Невесел осенний день. По утрам за единственным подслеповатым оконцем караульной избушки на скотном дворе часами висит густой, тягучий туман. Он наползает с озера, пузырится, льется через плетень, как тесто из переполненной квашонки, нехотя обволакивает поленницу дров, ометы соломы, колодезный невысокий сруб, самоё постройку, скапливается у противоположного тына и, заполнив двор, переваливает на поскотину, стелется луговиной до самого леса. Чуть повыше – тучи. И они такие же ленивые. Точно слепцы на распутье, топчутся, поворачиваются на месте, зацепившись махрами штанин за вершины окрестных дерев, разбредаются в стороны, снова сходятся. И так без конца.

В избушке живет старик татарин Мухтарыч; летом – пастух, зимой – сторож. Занятье у деда немудреное: с вечера завязать ворота в коровнике, подпереть рогулькой калитку, утром выгнать скотину к деревянной колоде. Всё остальное делают Дарья с Улитой. Они и корм задают, доят по два раза в день с десяток коров, в ведрах на коромысле относят молоко в деревню. Ночью Мухтарыч сидит у печурки, днем спит в уголке на топчане.

Большая была старому радость, когда прилетел Мишка. И тот не забыл давнего своего наставника – заглянул в сторожку.

– Э-э-э, малай! Э-э-э, – тянул Мухтарыч, принимая в обе руки и не сильно сжимая теплые пальцы летчика. – Вот спасибо тебе, начальник, вот спасибо!

Мишка угостил старика дорогой папиросой «Беломор» и карточку на память оставил. Чтобы не обидеть «начальника», Мухтарыч от папиросы не отказался, закурил первый раз в жизни, и тут же жестоко закашлялся. До слез. Папироса упала на пол, закатилась в щель. Старик наклонился, хотел подобрать ее, но лейтенант взял старика за костлявые узкие плечи, усадил на скамеечку и подал ему вторую папиросу, – совсем позабыл, что Мухтарыч не курит!

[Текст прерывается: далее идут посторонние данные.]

(* ===== verification/Topology.v ===== *)
(** * Hardware topology ([src/topology.cpp])

    [HardwareGraph]: discovery from sysfs, loading of the latency calibration,
    and the queries the solvers use.  The file system is outside the
    repository: [SysFs] gives the few facts read from it (which CPU
    directories exist, their [online] word and entries, the NUMA distance rows)
    and [load_calibration] takes the lines of the calibration file. *)
From Stdlib Require Import SpecFloat Ascii.
From S2P Require Import Prelude Binary64 Core CpuList.
Local Open Scope Z_scope.

(** ** [std::stod]

    [strtod] in the C locale, then the [ERANGE] test of [std::stod]: optional
    blanks and sign, then [inf]/[infinity] or [nan] in any case, a hexadecimal
    literal, or decimal digits with an optional fraction and exponent; trailing
    text is ignored.  An overflow, or a tiny result that had to be rounded, is
    [ERANGE] and throws [std::out_of_range]; an explicit [inf] does not. *)
Fixpoint span (p : ascii → bool) (l : list ascii) : list ascii * list ascii :=
  match l with
  | c :: l' => if p c then let '(a, b) := span p l' in (c :: a, b) else ([], l)
  | [] => ([], [])
  end.

(** An optional sign. *)
Definition sign_of (l : list ascii) : bool * list ascii :=
  match l with
  | c :: l' => if bool_decide (c = "-"%char) then (true, l')
               else if bool_decide (c = "+"%char) then (false, l') else (false, l)
  | [] => (false, l)
  end.

Definition lower (c : ascii) : ascii :=
  if (65 <=? code c) && (code c <=? 90) then ascii_of_N (Z.to_N (code c + 32)) else c.

(** The text starts with the lower-case [word], in any case. *)
Fixpoint has_word (word l : list ascii) : bool :=
  match word, l with
  | [], _ => true
  | w :: word', c :: l' => bool_decide (lower c = w) && has_word word' l'
  | _, [] => false
  end.

(** The exponent part after the letter [c0], or 0 when it is absent or has no
    digits. *)
Definition exponent_of (c0 : ascii) (l : list ascii) : Z :=
  match l with
  | c :: l' =>
      if bool_decide (lower c = c0) then
        let '(neg, body) := sign_of l' in
        let v := digits_value 0 body in if neg then - v else v
      else 0
  | [] => 0
  end.

(** Digits, optionally followed by a point and more digits. *)
Definition digits_and_fraction (p : ascii → bool) (l : list ascii) :
    list ascii * list ascii * list ascii :=
  let '(ip, rest) := span p l in
  match rest with
  | c :: r => if bool_decide (c = "."%char) then let '(fp, r') := span p r in (ip, fp, r')
              else (ip, [], rest)
  | [] => (ip, [], [])
  end.

(** [m * 10 ^ e], rounded once. *)
Definition decimal_double (neg : bool) (m e : Z) : double :=
  match m with
  | Z.pos p =>
      if (0 <=? e)%Z then
        match (Z.pos p * 10 ^ e)%Z with
        | Z.pos q => binary_round 53 1024 neg q 0
        | _ => S754_zero neg
        end
      else SFdiv 53 1024 (S754_finite neg p 0) (S754_finite false (Z.to_pos (10 ^ (- e))%Z) 0)
  | _ => S754_zero neg
  end.

Definition is_hex (c : ascii) : bool :=
  isdigit c || ((97 <=? code (lower c)) && (code (lower c) <=? 102)).
Definition hex_val (c : ascii) : Z :=
  if isdigit c then digit_val c else code (lower c) - 87.
Definition hex_value (l : list ascii) : Z := foldl (λ acc c, acc * 16 + hex_val c) 0 l.

Definition hex_double (neg : bool) (m e : Z) : double :=
  match m with Z.pos p => binary_round 53 1024 neg p e | _ => S754_zero neg end.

Эту вторую папиросу Мухтарыч положил на подоконник, а потом, когда лейтенант ушел, подобрал и ту, что погасла в щели. Долго держал ее перед глазами, понюхал и, уловив тонкий, щекочущий аромат, беззвучно пошевелил впалыми губами: «Мишка начальник стал! Э-э-э…»

Чтобы кто-нибудь из подростков не стащил дорогого подарка, обе папиросы старик бережно завернул в газетку и сунул в паз между бревнами у самого потолка. Карточку вставил в самодельную рамку и повесил ее на стенку рядом с портретом Ворошилова. Когда приходила Дарья, Мухтарычу было приятно видеть, что, доставая с полки подойник, она всякий раз смотрела на карточку сына. Однажды Мухтарыч сказал, кивнув на простенок:

– Вместе воюют, оба начальник. Пускай рядом будет. Вот какой стал Мишка. Я давно говорил.

Кто-то сказал старику, что маршал Ворошилов командует всеми партизанскими силами, руководит главным штабом, а Мишка летает по ночам через линию фронта.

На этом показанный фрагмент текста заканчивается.